それで思い出したのは、神奈川県民ホールでのトスカのカーテンコールのシーン。グリゴーロはおちゃらけサービス精神満載だった。共演者や、指揮者はじめオーケストラメンバーへの拍手を、観客に対しひとりで懸命に求めていた。拷問で血だらけになった衣装のまま、コメディアンのようにおどけながら、オペラを支える全ての人への賞賛を求めるコントラストも鮮烈。観客が一斉に退出するタイミングを避けて早めに退場したが、その歌声で雷に打たれたようになった上に、ずいぶん愛想のよい主役テノールだったなあ、という強烈な好印象を抱いて家路を急いだ。

 

相手が嫌だと思えば「不同意」「強制」

2019年のファウスト日本公演でのカーテンコールでも同じノリだったのだろう。が、男性に同意なく気安く触られるのを歓迎する女性はいない。若い女性ならなおさら、若くなくてもいやなものは嫌だ。
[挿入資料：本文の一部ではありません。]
(* ===== verification/ImageFat.v ===== *)
(** * The allocation table of a disk image

    The table's entries and the chains of clusters of [Image.v]: reading what was set,
    allocation, writing a file and reading it back, freeing. *)

From Stdlib Require Import String.
From stdpp Require Import base list.
From Stdlib Require Import ZArith Lia.
From S2P Require Import Prelude Layout ImageNames Image.

(** ** Volumes that make sense

    What the tool takes for granted of the boot sector: the table comes after it, there is
    one, clusters are not empty, and the data fits.  [sn_kind] bounds the length of the
    image: no cluster has the number of an end mark. *)
Definition fat_size (b : Bpb) : Z := bp_sectors_per_fat b * bp_bytes_per_sector b.
Definition eoc_min (b : Bpb) : Z := match bp_fat_kind b with Fat12 => 0x0FF8 | Fat16 => 0xFFF8 end.
Definition entry_values (b : Bpb) : Z := match bp_fat_kind b with Fat12 => 4096 | Fat16 => 65536 end.
Definition last_cluster (b : Bpb) (n : Z) : Z := (n - data_offset b) / cluster_size b + 1.

Record sane (b : Bpb) (n : Z) : Prop := {
  sn_boot : 512 <= fat_offset b;
  sn_fats : 1 <= bp_fat_count b;
  sn_size : 0 <= fat_size b;
  sn_root : 0 <= bp_root_entries b;
  sn_cluster : 0 < cluster_size b;
  sn_data : data_offset b <= n;
  sn_kind : last_cluster b n < eoc_min b
}.

Lemma sane_regions b n : sane b n -> 512 <= fat_offset b /\ fat_offset b + fat_size b <= root_offset b /\
  root_offset b + bp_root_entries b * 32 = data_offset b /\ root_offset b <= data_offset b <= n.
Proof. intros []. unfold data_offset, root_offset, root_size, fat_size in *. split_and!; nia. Qed.
Lemma create_ok m chains files k f bs : volume m chains files -> dir_find m f = None -> first_from (fun i => free_slot (slot m i)) 0 slots = Some k ->
  bytes f -> mlen f = 11 -> byte_at f 0 <> 0 -> byte_at f 0 <> 0xE5 -> bytes bs -> mlen bs < 2 ^ 32 ->
  settles (' (img, new_start) ←? store_file (mkImage m b) bs; img ←? write_new_root_dirent img (slot_pos k) f new_start (u32 (mlen bs));
    img ←? mirror_fats img; Done (Ok (data img))) (fun d => exists chains', volume d chains' (<[f := bs]> files)) (~ fits m bs).
Proof.
  intros Hv Hnone Hfirst Hbf Lf H0 H5 Hb Hlen. pose proof (mlen_nonneg bs). pose proof (first_from_spec (fun i => free_slot (slot m i)) 0 slots) as Hs. rewrite Hfirst in Hs.
  destruct Hs as (Hk & Hkf & Hbefore). assert (k < slots)%nat as Hks by lia. pose proof (vo_len _ _ _ Hv) as Hn.
  eapply settles_try; [apply (store_file_ok m bs Hn (vo_bytes _ _ _ Hv) Hb)|]. intros [img start] (m2 & l & -> & Hst & Hch & Hco & Hfree & Htab & W2).
  assert (mlen m2 = n) as Hn2 by by rewrite (writes_len _ _ _ W2). assert (bytes m2) as Hb2 by apply (writes_bytes _ _ _ W2), (vo_bytes _ _ _ Hv). rewrite wrap_small by lia.
  destruct (write_new_ok m2 k f start (mlen bs) Hn2 Hb2 Hks Hbf Lf Hst ltac:(lia)) as (m3 & -> & W3 & E3). unfold rtry at 1. run_step.
  assert (mlen m3 = n) as Hn3 by by rewrite (writes_len _ _ _ W3). assert (bytes m3) as Hb3 by by apply (writes_bytes _ _ _ W3).
  destruct (mirror_fats_ok m3 Hn3 Hb3) as (m4 & -> & W4 & _). unfold rtry. run_step. apply settles_ok. exists (set_chain chains k l). cbn [data].
  assert (visible (slot m k) = false) as Hvk by (unfold visible; by rewrite Hkf).
  apply (stored_volume m m m2 m3 m4 chains files k f bs l start 0x20); try done.
  - intros i Hi. by destruct (dir_find_none m f (vo_tidy _ _ _ Hv) Hnone i).
  - intros g (_ & Hg & _). congruence.
  - intros i Hi. specialize (Hbefore i ltac:(lia)). unfold free_slot in Hbefore. by destruct (ended (slot m i)).
  - assert (take 11 (slot m3 k) = f /\ byte_at (slot m3 k) 11 = 0x20) as [En Ea] by by injection E3.
    assert (byte_at (slot m3 k) 0 = byte_at f 0) as E0 by (rewrite <- En; symmetry; apply byte_at_take; lia).
    unfold visible, free_slot, ended, is_lfn, is_volume_label. rewrite E3. cbn [de_attr]. rewrite E0.
    by replace (byte_at f 0 =? 0) with false by lia; replace (byte_at f 0 =? 229) with false by lia.
Qed.

Lemma delete_ok m chains files k f : volume m chains files -> shows m k f -> is_dir (slot_entry m k) = false ->
  settles (img ←? free_chain (mkImage m b) (de_start_cluster (slot_entry m k)); img ←? mark_dirent_deleted img (slot_pos k); img ←? mirror_fats img; Done (Ok (data img)))
    (fun d => exists chains', volume d chains' (delete f files)) False.
Proof.
  intros Hv Hs Hd. pose proof Hs as (Hk & Hvis & Hf). assert (regular m k) as Hrk by by split_and!. pose proof (vo_len _ _ _ Hv) as Hn.
  destruct (free_file_ok m _ _ _ Hn (vo_bytes _ _ _ Hv) (vo_chain _ _ _ Hv k Hrk)) as (m1 & -> & W1 & Hf1). unfold rtry at 1. run_step.
  assert (mlen m1 = n) as Hn1 by by rewrite (writes_len _ _ _ W1). assert (bytes m1) as Hb1 by apply (writes_bytes _ _ _ W1), (vo_bytes _ _ _ Hv).
  destruct (mark_deleted_ok m1 k Hn1 Hb1 Hk) as (m3 & -> & W3 & E3). unfold rtry at 1. run_step.
  assert (mlen m3 = n) as Hn3 by by rewrite (writes_len _ _ _ W3). assert (bytes m3) as Hb3 by by apply (writes_bytes _ _ _ W3).
  destruct (mirror_fats_ok m3 Hn3 Hb3) as (m4 & -> & W4 & _). unfold rtry. run_step. apply settles_ok. exists (set_chain chains k []). cbn [data].
  destruct copies_room as [R1 R2]. destruct (sane_regions b n Hsane) as (R3 & R4 & R5 & R6). pose proof (sn_size _ _ Hsane) as Hfs. pose proof (slot_room k Hk) as Hroom.
  pose proof (vo_tidy _ _ _ Hv) as [Htail Hnames].
  assert (writes (touched k []) m m4) as W.
  { transitivity m1; [eapply writes_subset; [|exact W1]; intros r ->%list_elem_of_singleton; by left|]. transitivity m3.
    - eapply writes_within; [|exact W3]. apply Forall_singleton. intros a Ha. exists (slot_pos k, 32). split; [right; right; by left|]. unfold inside in *. cbn in *. lia.
    - eapply writes_subset; [|exact W4]. intros r ->%list_elem_of_singleton. right. by left. }
  destruct (touched_kept m m4 k [] W Hn (vo_bytes _ _ _ Hv) ltac:(done) Hk) as (K1 & K2 & K3 & K4 & K5).
  assert (byte_at (slot m4 k) 0 = 0xE5) as E4.
  { rewrite <- E3. rewrite (slot_frame _ _ _ k W4 Hn3 Hk); [done|]. split; [unfold disjoint; cbn; lia|done]. }
  apply (volume_update m m4 chains files k f None []); try done.
  - constructor; [done..| |].
    + intros i c Hne Hr Hc. pose proof (proj1 (Forall_forall _ _) (chain_good _ _ _ _ (vo_chain _ _ _ Hv i Hr)) c Hc) as [Hc1 Hc2].
      rewrite (table_low m3 m4 c copies), (table_low m1 m3 c (slot_pos k, 1)) by (done || lia || (unfold disjoint; cbn; lia)). rewrite Hf1 by lia.
      rewrite bool_decide_eq_false_2; [done|]. by apply (vo_apart _ _ _ Hv i k).
    + intros i c Hne Hr Hc. apply K5; [|apply not_elem_of_nil]. by apply (proj1 (Forall_forall _ _) (chain_good _ _ _ _ (vo_chain _ _ _ Hv i Hr))).
  - unfold slot_holds, visible, free_slot. rewrite E4. by rewrite orb_true_r.
  - intros i Hi. by apply (Hnames i k f).
  - intros g Hg. destruct Hg as (_ & _ & Hg). congruence.
  - unfold ended. by rewrite E4.
  - intros i Hi. destruct (ended (slot m i)) eqn:He; [|done]. rewrite <- (visible_ended _ Hvis). symmetry. by apply (Htail i k); [lia|].
Qed.

(** The image [d] stores [files] in its root directory. *)
Definition represents (d : list Z) (files : gmap (list Z) (list Z)) : Prop := exists chains, volume d chains files.

(** What a search in the root directory means for the map. *)
Lemma find_means m chains files f : volume m chains files ->
  match dir_find m f with
  | Some k => shows m k f /\ files !! f = if is_dir (slot_entry m k) then None else Some (content m (chains k) (de_size (slot_entry m k)))
  | None => files !! f = None
  end.
Proof.
  intros Hv. pose proof (vo_tidy _ _ _ Hv) as Ht. assert (forall bs, files !! f = Some bs -> exists i, dir_find m f = Some i /\ is_dir (slot_entry m i) = false /\ bs = content m (chains i) (de_size (slot_entry m i))) as Hto.
  { intros bs (i & Hs & Hd & E)%(vo_files _ _ _ Hv). exists i. split; [by apply dir_find_iff|done]. }
  destruct (dir_find m f) as [k|] eqn:Ef.
  - pose proof Ef as Hs. apply dir_find_iff in Hs; [|done]. split; [done|]. destruct (is_dir (slot_entry m k)) eqn:Hd.
    + destruct (files !! f) as [bs|]; [|done]. destruct (Hto bs eq_refl) as (i & [= <-] & Hd' & _). congruence.
    + apply (vo_files _ _ _ Hv). by exists k.
  - destruct (files !! f) as [bs|]; [|done]. by destruct (Hto bs eq_refl) as (i & ? & _).
Qed.

Lemma extract_refines d files name : represents d files ->
  exists msg, cmd_extract d name = Done match to_fat_83 name with
    | Ok f => match files !! f with Some bs => Ok bs | None => Err msg end
    | Err e => Err e
    end.
Proof.
  intros [chains Hv]. unfold cmd_extract. rewrite (open_ok _ _ _ Hv). unfold rtry at 1. run_step. destruct (to_fat_83 name) as [f|e]; [|by exists ""%string].
  unfold find_root_file. rewrite find_root_ok by apply (vo_len _ _ _ Hv). run_step. pose proof (find_means d chains files f Hv) as Hf. destruct (dir_find d f) as [k|]; cbn [fmap option_fmap option_map].
  - fold (slot_entry d k). destruct Hf as [Hs ->]. destruct (is_dir (slot_entry d k)) eqn:Hd; [by eexists|]. exists ""%string.
    apply read_file_ok; [apply (vo_len _ _ _ Hv)|apply (vo_bytes _ _ _ Hv)|]. apply (vo_chain _ _ _ Hv). destruct Hs as (? & ? & _). by split_and!.
  - rewrite Hf. by eexists.
Qed.

(** A new entry for [f] finds a place, and no directory has the name. *)
Definition new_entry (d : list Z) (f : list Z) : Prop :=
  (exists i, (i < slots)%nat /\ free_slot (slot d i) = true) /\ forall k, ~ shows d k f.
(** No cell from the iterator on equals [value]: nothing happens. *)
Lemma remove_from_list_loop_absent (rest : list option_holder) :
  forall (it : nat) (this : option),
    Forall (fun cell => holder_type cell = get_enum_type T) rest ->
    (forall v, In (option_value T v) rest -> value_eqb T v value = false) ->
    remove_from_list_loop T value it rest this = (returned tt, this).
Proof.
  induction rest as [| cell rest IH]; intros it this Hrest Hno; simpl.
  - reflexivity.
  - inversion Hrest as [| ? ? Hcell Hrest']; subst.
    destruct (dynamic_cast_of_type T cell Hcell) as (v & -> & ->).
    rewrite (Hno v) by (left; reflexivity).
    apply IH; [exact Hrest' |].
    intros v' Hin. apply Hno. right. exact Hin.
Qed.

(** The first cell from the iterator on that equals [value] is
    erased. *)
Lemma remove_from_list_loop_first (pre : list option_holder) :
  forall (before post : list option_holder) (v : value_of T)
         (this : option),
    values_ this = before ++ pre ++ option_value T v :: post ->
    Forall (fun cell => holder_type cell = get_enum_type T) pre ->
    (forall v', In (option_value T v') pre -> value_eqb T v' value = false) ->
    value_eqb T v value = true ->
    remove_from_list_loop T value (List.length before)
      (pre ++ option_value T v :: post) this
      = (returned tt, with_values this (before ++ pre ++ post)).
Proof.
  induction pre as [| cell pre IH];
    intros before post v this Hvalues Hpre Hno Hv; simpl.
  - rewrite dynamic_cast_same, Hv. step_method.
    simpl in Hvalues. rewrite Hvalues, vector_erase_app. reflexivity.
  - inversion Hpre as [| ? ? Hcell Hpre']; subst.
    destruct (dynamic_cast_of_type T cell Hcell) as (v' & -> & ->).
    rewrite (Hno v') by (left; reflexivity).
    replace (S (List.length before))
      with (List.length (before ++ [option_value T v']))
      by (rewrite length_app; simpl; lia).
    rewrite (IH (before ++ [option_value T v']) post v this).
    + rewrite <- app_assoc. reflexivity.
    + rewrite Hvalues, <- app_assoc. reflexivity.
    + exact Hpre'.
    + intros v'' Hin. apply Hno. right. exact Hin.
    + exact Hv.
Qed.

End RemoveLoop.

Lemma remove_from_list_other_type (T : ValueType) (value : value_of T)
  (this : option) :
  get_enum_type T <> type_ this ->
  remove_from_list T value this
    = (thrown (bad_cast_exception cannot_cast), this).
Proof.
  intros Hne. unfold remove_from_list. step_method.
  destruct (option_type_eq_dec (get_enum_type T) (type_ this));
    [contradiction | reflexivity].
Qed.

Lemma remove_from_list_same_type (T : ValueType) (value : value_of T)
  (this : option) :
  get_enum_type T = type_ this ->
  remove_from_list T value this
    = remove_from_list_loop T value 0 (values_ this) this.
Proof.
  intros Htype. unfold remove_from_list. step_method.
  destruct (option_type_eq_dec (get_enum_type T) (type_ this));
    [reflexivity | contradiction].
Qed.

Lemma homogeneous_of_type (T : ValueType) (this : option) :
  homogeneous this ->
  get_enum_type T = type_ this ->
  Forall (fun cell => holder_type cell = get_enum_type T) (values_ this).
Proof.
  unfold homogeneous. intros Hhom Htype. rewrite Htype. exact Hhom.
Qed.

(** C7: [remove_from_list(value)] throws [bad_cast_exception] and leaves
    the sequence as it is when the kind of [value] differs from the
    option's type.  On an option of the kind of [value] that satisfies
    the data-model invariant, it removes the first element [v] of the
    sequence with [v == value], wherever it stands, and nothing else;
    when no element equals [value] the sequence is left as it is. *)
Theorem remove_from_list_spec (T : ValueType) (value : value_of T)
  (this : option) :
  (get_enum_type T <> type_ this ->
   remove_from_list T value this
     = (thrown (bad_cast_exception cannot_cast), this)) /\
  (homogeneous this ->
   get_enum_type T = type_ this ->
   (forall pre v post,
       values_ this = pre ++ option_value T v :: post ->
       (forall v', In (option_value T v') pre ->
                   value_eqb T v' value = false) ->
       value_eqb T v value = true ->
       remove_from_list T value this
         = (returned tt, with_values this (pre ++ post))) /\
   ((forall v', In (option_value T v') (values_ this) ->
                value_eqb T v' value = false) ->
    remove_from_list T value this = (returned tt, this))).
Proof.
  split; [apply remove_from_list_other_type |].
  intros Hhom Htype.
  pose proof (homogeneous_of_type T this Hhom Htype) as Hcells.
  rewrite remove_from_list_same_type by exact Htype.
  split.
  - intros pre v post Hvalues Hno Hv.
    rewrite Hvalues at 1.
    apply (remove_from_list_loop_first T value pre [] post v this);
      auto.
    rewrite Hvalues in Hcells. apply Forall_app in Hcells. tauto.
  - intros Hno. apply remove_from_list_loop_absent; assumption.
Qed.

Lemma remove_from_list_spec_witness :
  let cell := option_value string_ini_t in
  let this :=
    mk_option "ports" string_e
      [cell "80"; cell "443"; cell "8080"; cell "443"] None in
  remove_from_list signed_ini_t 443%Z this
    = (thrown (bad_cast_exception cannot_cast), this) /\
  remove_from_list string_ini_t "443" this
    = (returned tt, with_values this [cell "80"; cell "8080"; cell "443"]) /\
  remove_from_list string_ini_t "22" this = (returned tt, this).
Proof.
  intros cell this.
  assert (Hhom : homogeneous this) by (apply homogeneousb_spec; reflexivity).
  split; [| split].
  - apply (proj1 (remove_from_list_spec signed_ini_t 443%Z this)).
    discriminate.
  - apply (proj1 (proj2 (remove_from_list_spec string_ini_t "443" this)
                    Hhom eq_refl)
             [cell "80"] "443" [cell "8080"; cell "443"]).
    + reflexivity.
    + intros v' [Hin | []]. apply option_value_inj in Hin.
      subst v'. reflexivity.
    + reflexivity.
  - apply (proj2 (proj2 (remove_from_list_spec string_ini_t "22" this)
                    Hhom eq_refl)).
    intros v' Hin. simpl in Hin.
    destruct Hin as [Hin | [Hin | [Hin | [Hin | []]]]];
      apply option_value_inj in Hin; subst v'; reflexivity.
Defined.
Fixpoint list_Z_eqb (a b : list Z) : bool :=
  match a, b with
  | [], [] => true
  | x :: a', y :: b' => (x =? y) && list_Z_eqb a' b'
  | _, _ => false
  end.

Definition is_common_domain (d : list Z) : bool :=
  existsb (fun s => list_Z_eqb (lit s) d) common_domains.

Fixpoint has_adjacent_dots (s : list Z) : bool :=
  match s with
  | a :: ((b :: _) as s') => ((a =? 46) && (b =? 46)) || has_adjacent_dots s'
  | _ => false
  end.

(** [has_dot_issues] *)
Definition has_dot_issues (s : list Z) : bool :=
  match s with
  | [] => true
  | b0 :: _ =>
    (b0 =? 46) || (last s 0 =? 46) || has_adjacent_dots s
  end.

(** [fastpath::fast_ascii_email_check] (byte slices: no boundary panics). *)
Definition fast_ascii_email_check (email : str) : option bool :=
  let bs := bytes email in
  if Nat.ltb 254 (length bs) || Nat.ltb (length bs) 3 then Some false
  else match Simd.position (Z.eqb 64) bs with
  | None => None
  | Some at_pos =>
    let local := firstn at_pos bs in
    let dom := skipn (S at_pos) bs in
    if existsb (Z.eqb 64) dom then Some false
    else if (Nat.eqb (length local) 0) || Nat.ltb 64 (length local) then Some false
    else if Nat.ltb (length dom) 3 || Nat.ltb 253 (length dom) then Some false
    else match Simd.position (Z.eqb 46) dom with
    | None => None
    | Some dot_pos =>
      if Nat.eqb dot_pos 0 || Nat.eqb dot_pos (length dom - 1) then Some false
      else if negb (forallb is_fast_local_char local) then None
      else if negb (forallb is_fast_domain_char dom) then None
      else if is_common_domain dom then Some true
      else if has_dot_issues local || has_dot_issues dom then Some false
      else Some true
    end
  end.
端役の若手でも、たとえ相手が大スターであっても、「詰め物部分」であっても、公衆の面前で撫でまわされたくはないだろう。

グリゴーロも自分はもはや、ジルダのような若い女性を含めたすべての女性を魅了するマントヴァ公爵ではなく、40半ばの小太り中年男になったということを自覚しないと。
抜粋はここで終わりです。